The Albanese government on Friday released the take-up numbers for its Regional First Home Buyer Guarantee scheme, showing 2295 people have accessed the program since its launch in October.
Queensland has experienced the biggest uptake, with 927 grants issued in the sunshine state – 105 on the Gold Coast and 59 on the Sunshine Coast.
The scheme provides a government guarantee of up to 15 per cent for eligible first-home buyers, meaning those with a deposit of as little as 5 per cent can avoid paying lenders’ mortgage insurance.
“We want more Australians to have a safe place to call home,” said Federal Housing Minister Julie Collins.
“The Fund will be the single biggest investment by a Federal Government in social and affordable housing in more than a decade, and will provide a secure pipeline of funding for social and affordable housing.”
Breaking down the figures further, 755 NSW residents took advantage of the scheme (121 in Newcastle and Lake Macquarie, and 54 in the Illawarra), 388 in Victoria (including 67 in Geelong), 117 Western Australians, 67 South Australians and 41 in Tasmania.
It comes as the Australian Bureau of Statistics (ABS) also released a report on Friday showing the number of new owner-occupier first homebuyer loan commitments fell 8.1 per cent in January.
“Owner-occupier first-home buyer lending continued to decline from the high reached in January 2021,” said ABS head of finance and wealth statistics Mish Tan.
“The decline coincided with the winding down of Covid-19 pandemic stimulus measures.
“Anecdotal feedback from lenders suggested that reduced borrowing capacity due to rising interest rates further dampened overall demand for new housing loans in recent months.”
Meanwhile, despite housing prices enjoying modest rises so far in 2023, the market continues to experience a downturn.
The latest PropTrack data released on Wednesday shows a national 0.18 per cent increase off the back of a 0.09 per cent rise in January.
“Sellers in the market now are benefiting from low competition with other vendors as buyers vie for available stock,” reads PropTrack’s February report.
“The constrained level of properties available for sale is “putting a floor” under home prices and has concentrated buyer demand.”
The nation’s regional areas overall experienced a 0.01 per cent rise in February, while remaining 45.8 per cent higher than prices in March 2020 – around the time the pandemic started drastically affecting markets.

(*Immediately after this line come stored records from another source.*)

#[local] Instance no_finalizers : Controllerutil := {|
  ContainsFinalizer _ _ := true; AddFinalizer l _ := l; RemoveFinalizer l _ := l |}.
Definition cg_credentials : gmap string string :=
  {[ CredentialHostname := "ibox1"; CredentialUsername := "u"; CredentialPassword := "p" ]}.
Definition cg_annotations : gmap string string :=
  {[ PVCAnnotationSecretName := "ibox1-creds"; PVCAnnotationSecretNamespace := "ns" ]}.
Definition cg_spec (action : string) : IboxcgSpec := MkIboxcgSpec "" "group" "pvc" action "" "" None "" "" "" "" "" "" "".
Definition cg_resource (action : string) : Iboxcg :=
  MkCR "c" "" cg_annotations false [] "1" (cg_spec action) (MkCRStatus "" 0).
Definition cg_volume : Volume := Volume_of 7 "pvc" 1073741824 0 1 "pool" "UNLOCKED" false.
Definition cg_replica (state : string) : Replica := Replica_for 3 state 9.
(** The group has a member and a replica; the array refuses the addition. *)
Definition cg_trace0 : cg_trace :=
  let cr := cg_resource "" in
  [Evt (GetCR ("", "c")) (Found cr); Evt (GetCR ("", "c")) (Found cr); Evt (Cluster Local BuildClient) None;
   Evt (Cluster Local (SecretsGet "ns" "ibox1-creds")) (Ok (MkSecret "ibox1-creds" "ns" "1" cg_credentials ∅));
   Evt (Array Local (GetVolumeByName "pvc")) (Ok cg_volume);
   Evt (Array Local (GetConsistencyGroupByName "group")) (Ok (ConsistencyGroupInfo_of 9 "group"));
   Evt (Array Local (GetMembersByCGID 9)) ([MemberInfo_of 8 8 "other" 1], None);
   Evt (Array Local (GetReplicaForCG "group")) (Ok (cg_replica "ACTIVE"));
   Evt (Array Local (SuspendReplica 3)) None; Evt (Process (Sleep 1)) tt;
   Evt (Array Local (GetReplicaForCG "group")) (Ok (cg_replica "SUSPENDED"));
   Evt (Array Local (AddMemberToCG 7 9 "pvc")) (Some (EText "refused"));
   Evt (UpdateStatus (with_status (with_spec cr (with_action (CR_Spec cr) "ADD")) (MkCRStatus "refused" 0))) (Ok cr)].

Lemma Reconcile_members_witness :
  runs (Reconcile (fun s => Ok ("", s)) (fun _ => true) ("", "c")) cg_trace0 (Done (Err (EText "refused"))) /\
  array_changes cg_trace0 = [suspending (cg_replica "") None;
                             adding cg_volume (ConsistencyGroupInfo_of 9 "group") (Some (EText "refused"))] /\
  exists cr v cg members,
    change_asked (action_of (CR_Spec cr)) (CR_Spec cr) v cg members False cg_trace0 (array_changes cg_trace0).
Proof.
  assert (H : runs (Reconcile (fun s => Ok ("", s)) (fun _ => true) ("", "c")) cg_trace0 (Done (Err (EText "refused"))))
    by (unfold cg_trace0, cg_resource, cg_spec, cg_annotations; cbv zeta; rerun).
  split; [exact H|]. split; [reflexivity|].
  destruct (Reconcile_members (fun s => Ok ("", s)) (fun _ => true) ("", "c") _ _ H)
    as [H'|(key & cr & v & cg & members & _ & _ & H')]; [discriminate H'|].
  exists cr, v, cg, members. eapply change_asked_mono, H'; [discriminate|done].
Defined.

The Regional Australia Institute’s Regional Movers Index, which tracks those from metropolitan centres moving to the regions, showed fewer people have been leaving the big smoke for the country.
Their report on the December quarter, also released Wednesday, shows the level of net migration from capitals to regions fell by 22 per cent to be 48.7 per cent lower than a year earlier.
However, the report notes it’s coming from an historically high base.
“Overall net migration from capitals to regions in 2022 still averaged 45 per cent more than the average in the two years prior to the pandemic,” reads the RAI report, compiled using data from Commonwealth Bank customers.